━━ Exercise input ━━

(* ===== verification/RouterProvider.v ===== *)
(** * The router provider: soc/router.tsx, [RouterProvider] and [useNavigationBlocker]

    The state is the provider's (page, options, blockers, the pending question, the hash it last wrote) with the
    browser's address and the [hashchange] events it has queued. An operation is a callback: what the code does
    up to its return, React's state updates included. *)

From S2P Require Import Prelude JsText DisplayText Zip UrlParams NavRegistry RouteValues Router.
Local Open Scope Z_scope.

(** ** The address: [location.hash] as the URL parser stores it *)

(** Bytes a fragment keeps *)
Definition fragment_plain (b : Z) : bool := in_range 33 126 b && negb (is_one_of "<>`" b) && negb (b =? QUOTE).
Definition fragment_byte (b : Z) : text := if fragment_plain b then [b] else percent_byte b.
Definition fragment (t : text) : text := concat (fragment_byte <$> encode (List.filter (λ c, negb ((c =? TAB) || (c =? LF) || (c =? CR))) t)).

(** What [location.hash] reads after [v] was assigned: one [#] at the front is dropped, an empty fragment reads as empty. *)
Definition location_hash (v : text) : text :=
  let f := fragment (match v with c :: t => if c =? HASH then t else v | [] => [] end) in
  if bool_decide (f = []) then [] else HASH :: f.

(** ** Navigation blockers *)
Record NavigationBlockerOptions := mkBlocker {
  b_title : text; b_description : option text; b_confirmLabel : option text; b_cancelLabel : option text; b_sameRoute : bool }.

(** [pendingNavigation]; [pendingRef] is whether there is one. *)
Record PendingNavigation := mkPending { pn_page : PageId; pn_opts : option NavOpts; pn_blocker : NavigationBlockerOptions }.

Record Shell := mkShell {
  s_page : PageId;
  s_opts : option NavOpts;
  s_hash : text;
  (* the [newURL] hashes of the events not yet delivered *)
  s_queue : list text;
  s_echo : option text;
  s_blockers : list (nat * NavigationBlockerOptions);
  s_next : nat;
  s_pending : option PendingNavigation
}.

Definition set_route (page : PageId) (opts : option NavOpts) (s : Shell) : Shell :=
  mkShell page opts (s_hash s) (s_queue s) (s_echo s) (s_blockers s) (s_next s) (s_pending s).
Definition set_hash (hash : text) (queue : list text) (s : Shell) : Shell :=
  mkShell (s_page s) (s_opts s) hash queue (s_echo s) (s_blockers s) (s_next s) (s_pending s).
Definition set_echo (echo : option text) (s : Shell) : Shell :=
  mkShell (s_page s) (s_opts s) (s_hash s) (s_queue s) echo (s_blockers s) (s_next s) (s_pending s).
Definition set_blockers (blockers : list (nat * NavigationBlockerOptions)) (next : nat) (s : Shell) : Shell :=
  mkShell (s_page s) (s_opts s) (s_hash s) (s_queue s) (s_echo s) blockers next (s_pending s).
Definition set_pending (pending : option PendingNavigation) (s : Shell) : Shell :=
  mkShell (s_page s) (s_opts s) (s_hash s) (s_queue s) (s_echo s) (s_blockers s) (s_next s) pending.

Section provider.
Context `{RouterHost}.

(** [window.location.hash = v]: a new fragment queues an event. *)
Definition assign_hash (v : text) (s : Shell) : Shell :=
  let h := location_hash v in
  if bool_decide (h = s_hash s) then s else set_hash h (s_queue s ++ [h]) s.

(** [history.replaceState]: no event *)
Definition replaceHash (v : text) (s : Shell) : Shell := set_hash (location_hash v) (s_queue s) s.

Record Target := mkTarget { t_page : PageId; t_opts : option NavOpts; t_hash : text }.

(** [None]: [encodeURIComponent] throws. *)
Definition resolveNavigation (target : PageId) (targetOpts : option NavOpts) : option Target :=
  match settingsRedirectHash (units (page_name target)) with
  | Some redirect => Some (mkTarget P_settings None redirect)
  | None =>
      let r := redirectRoute target targetOpts in
      let values := default ∅ (r_opts r) in
      if bool_decide (r_page r = P_settings) && negb (bool_decide (text_at values "section" = [])) then
        hash ← settingsSectionHash (text_at values "section") (text_at values "anchor");
        Some (mkTarget (r_page r) (r_opts r) hash)
      else Some (mkTarget (r_page r) (r_opts r) (pageHash (r_page r) (r_opts r)))
  end.

Definition commit_target (target : Target) (s : Shell) : Shell :=
  let s := set_route (t_page target) (t_opts target) s in
  if bool_decide (s_hash s = t_hash target) then s
  else if changesOnlyView (t_page target) (s_hash s) (t_hash target) then replaceHash (t_hash target) s
  else let s := assign_hash (t_hash target) s in set_echo (Some (s_hash s)) s.

Definition commitNavigation (next : PageId) (nextOpts : option NavOpts) (s : Shell) : Shell :=
  match resolveNavigation next nextOpts with Some target => commit_target target s | None => s end.

(** The blocker that is asked: the last that matches *)
Definition asked (target : Target) (s : Shell) : option NavigationBlockerOptions :=
  let leaving := negb (bool_decide (t_page target = s_page s)) in
  let changing := negb (bool_decide (t_hash target = s_hash s)) in
  last (List.filter (λ b, leaving || (changing && b_sameRoute b)) (s_blockers s).*2).

Definition navigate (next : PageId) (nextOpts : option NavOpts) (s : Shell) : Shell :=
  match resolveNavigation next nextOpts with
  | None => s
  | Some target =>
      match asked target s with
      | Some blocker => match s_pending s with Some _ => s | None => set_pending (Some (mkPending next nextOpts blocker)) s end
      | None => commitNavigation next nextOpts s
      end
  end.

(** The rest of the handler: the address is a page's own. *)
Definition apply_route (s : Shell) : Shell :=
  let route := routeFromLocation (s_hash s) in
  let s := if r_redirected route then replaceHash (pageHash (r_page route) (r_opts route)) s else s in
  let own := bool_decide (s_echo s = Some (s_hash s)) in
  let s := set_echo None s in
  if bool_decide (s_page s = r_page route) then
    if own then s else set_route (s_page s) (same_opts (s_opts s) (samePageOpts (s_page s) (s_opts s) (s_hash s) true)) s
  else set_route (r_page route) (r_opts route) s.

(** [onHashChange]; [fired] is the hash of the event's [newURL], where it has one. *)
Definition onHashChange (fired : option text) (s : Shell) : Shell :=
  if match fired with Some f => negb (bool_decide (f = s_hash s)) | None => false end then s
  else
    match settingsRedirectHash (rawPageOf (s_hash s)) with
    | Some redirect => if bool_decide (s_hash s = redirect) then apply_route s else assign_hash redirect s
    | None => apply_route s
    end.

(** The first render and the mount effect, at an address *)
Definition boot (hash : text) : Shell :=
  let route := routeFromLocation hash in
  let s := mkShell (r_page route) (r_opts route) hash [] None [] 0 None in
  let initialRaw := rawPageOf hash in
  match settingsRedirectHash initialRaw with
  | Some redirect => if bool_decide (hash = redirect) then s else assign_hash redirect s
  | None =>
      if r_redirected route then replaceHash (pageHash (r_page route) (r_opts route)) s
      else if bool_decide (initialRaw = units (page_name (r_page route))) then s
      else assign_hash (units "#/" ++ units (page_name (r_page route))) s
  end.

(** ** Histories *)
Inductive Op :=
  | Navigate (page : PageId) (opts : option NavOpts)
  (* the dialog's two answers *)
  | Confirm
  | Dismiss
  (* the effect of [useNavigationBlocker] and its cleanup *)
  | Register (options : NavigationBlockerOptions)
  | Unregister (token : nat)
  (* Back, Forward, a typed or pasted address *)
  | GoTo (hash : text)
  (* the browser delivers the next event *)
  | Fire.

Definition step (op : Op) (s : Shell) : Shell :=
  match op with
  | Navigate page opts => navigate page opts s
  | Confirm => match s_pending s with Some target => commitNavigation (pn_page target) (pn_opts target) (set_pending None s) | None => s end
  | Dismiss => set_pending None s
  | Register options => set_blockers (s_blockers s ++ [(s_next s, options)]) (S (s_next s)) s
  | Unregister token => set_blockers (List.filter (λ b, negb (b.1 =? token)%nat) (s_blockers s)) (s_next s) s
  | GoTo hash => assign_hash hash s
  | Fire => match s_queue s with f :: queue => onHashChange (Some f) (set_hash (s_hash s) queue s) | [] => s end
  end.
Definition run (ops : list Op) (s : Shell) : Shell := foldl (λ s op, step op s) s ops.

(** Every queued event is delivered. One more than the queue is enough: a retired address queues one event for its section. *)
Definition settle (s : Shell) : Shell := Nat.iter (S (length (s_queue s))) (step Fire) s.

(** What the dialog shows *)
Definition confirm_label (b : NavigationBlockerOptions) : text := default (units "Leave page") (b_confirmLabel b).
Definition cancel_label (b : NavigationBlockerOptions) : text := default (units "Keep editing") (b_cancelLabel b).
End provider.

━━━

» **Action item**:
Return each line above where the word "browser" shows up.

» **Result of this task**:
    browser's address and the [hashchange] events it has queued. An operation is a callback: what the code does
  (* the browser delivers the next event *)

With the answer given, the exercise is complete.